- Problem description: From the data below, return all lines holding the string "apply".

- Data records:
(* ===== verification/Server.v ===== *)
(** * librlink/RlinkServer, RlinkServerEventLoop: attentions and actions

    The server keeps handlers for the 16 attention bits of the link and a list
    of actions that is served round robin.  A handler harvests the attentions
    when it reads the state of its device; bits of other devices it finds must
    not be lost.

    Handlers and actions are closures over the objects of the program: here
    they are names, of types [H] and [A], with their meaning on the state [T]
    of the program.  Not modelled: the thread and its locks, the poll handlers
    and the wakeup event, log lines. *)

From S2P Require Import Prelude.
From S2P Require Import Rstats.
From S2P Require Import Command.
From S2P Require Import CommandList.
From S2P Require Import AddrMap.
From S2P Require Import Link.

Open Scope Z_scope.

(** ** Data *)

Definition kStatNEloopWait : nat := 0.
Definition kStatNEloopPoll : nat := 1.
Definition kStatNWakeupEvt : nat := 2.
Definition kStatNRlinkEvt : nat := 3.
Definition kStatNAttnHdl : nat := 4.
Definition kStatNAttnNoti : nat := 5.
Definition kStatNAttnHarv : nat := 6.
Definition kStatNAttn00 : nat := 7.
Lemma length_resized n l : length (resized n l) = n.
Proof. unfold resized. rewrite length_take, length_app, length_replicate. lia. Qed.
Lemma nth_take (i n : nat) (l : list Z) : (i < n)%nat → nth i (take n l) 0 = nth i l 0.
Proof.
  revert i l. induction n as [|n IH]; intros i l H; [lia|].
  destruct l as [|x l], i as [|i]; simpl; try done. apply IH. lia.
Qed.
Lemma nth_drop (i n : nat) (l : list Z) : nth i (drop n l) 0 = nth (n + i) l 0.
Proof.
  revert l. induction n as [|n IH]; intros l; [done|]. destruct l as [|x l]; simpl.
  - by destruct i.
  - apply IH.
Qed.
Lemma nth_replicate (i n : nat) : nth i (replicate n 0) 0 = 0.
Proof. revert i. induction n as [|n IH]; intros [|i]; simpl; auto. Qed.
Lemma nth_resized i n l : (i < n)%nat → nth i (resized n l) 0 = nth i l 0.
Proof.
  intros H. unfold resized. rewrite nth_take by done.
  destruct (decide (i < length l)%nat).
  - by rewrite app_nth1.
  - by rewrite app_nth2, nth_replicate, nth_overflow by lia.
Qed.
(** A write changes the bytes it covers and no others. *)
Lemma nth_splice p d l i :
  nth i (splice p d l) 0 =
  if decide (p <= i < p + length d)%nat then nth (i - p) d 0 else nth i l 0.
Proof.
  unfold splice. destruct d as [|x d].
  { rewrite decide_False; [done|simpl; lia]. }
  set (d' := x :: d). destruct (decide (i < p)%nat) as [H|H].
  - rewrite app_nth1, nth_resized, decide_False by (rewrite ?length_resized; lia). done.
  - rewrite app_nth2 by (rewrite length_resized; lia). rewrite length_resized.
    case_decide as Hd.
    + by rewrite app_nth1 by lia.
    + rewrite app_nth2, nth_drop by lia. f_equal. lia.
Qed.
Lemma length_splice p d l :
  d ≠ [] → length (splice p d l) = (p + length d `max` (length l - p))%nat.
Proof.
  intros H. unfold splice. destruct d as [|x d]; [done|].
  rewrite !length_app, length_resized, length_drop. lia.
Qed.
Lemma window_splice_in p d l q k :
  (p <= q)%nat → (q + k <= p + length d)%nat → window (splice p d l) q k = window d (q - p) k.
Proof.
  intros H1 H2. apply window_ext. intros i Hi. rewrite nth_splice, decide_True by lia.
  f_equal. lia.
Qed.
Lemma window_splice_out p d l q k :
  (q + k <= p)%nat ∨ (p + length d <= q)%nat → window (splice p d l) q k = window l q k.
Proof.
  intros H. apply window_ext. intros i Hi. by rewrite nth_splice, decide_False by lia.
Qed.
(** Consecutive blocks make one window. *)
Lemma window_blocks l bs lba n :
  0 <= bs → 0 <= lba → 0 <= n →
  concat (map (λ b, window l (Z.to_nat (b * bs)) (Z.to_nat bs)) (seqZ lba n)) =
  window l (Z.to_nat (lba * bs)) (Z.to_nat (n * bs)).
Proof.
  intros Hbs Hlba Hn. rewrite <- (Z2Nat.id n) by done. generalize (Z.to_nat n). clear n Hn.
  intros n. induction n as [|n IH] in lba, Hlba |- *; [done|].
  rewrite seqZ_cons by lia. simpl.
  replace (Z.pred (Z.of_nat (S n))) with (Z.of_nat n) by lia. rewrite IH by lia.
  replace (Z.to_nat (Z.of_nat (S n) * bs)) with (Z.to_nat bs + Z.to_nat (Z.of_nat n * bs))%nat by lia.
  rewrite window_app. do 2 f_equal. lia.
Qed.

- Reply:
  destruct l as [|x l], i as [|i]; simpl; try done. apply IH. lia.
  - apply IH.
  intros H1 H2. apply window_ext. intros i Hi. rewrite nth_splice, decide_True by lia.
  intros H. apply window_ext. intros i Hi. by rewrite nth_splice, decide_False by lia.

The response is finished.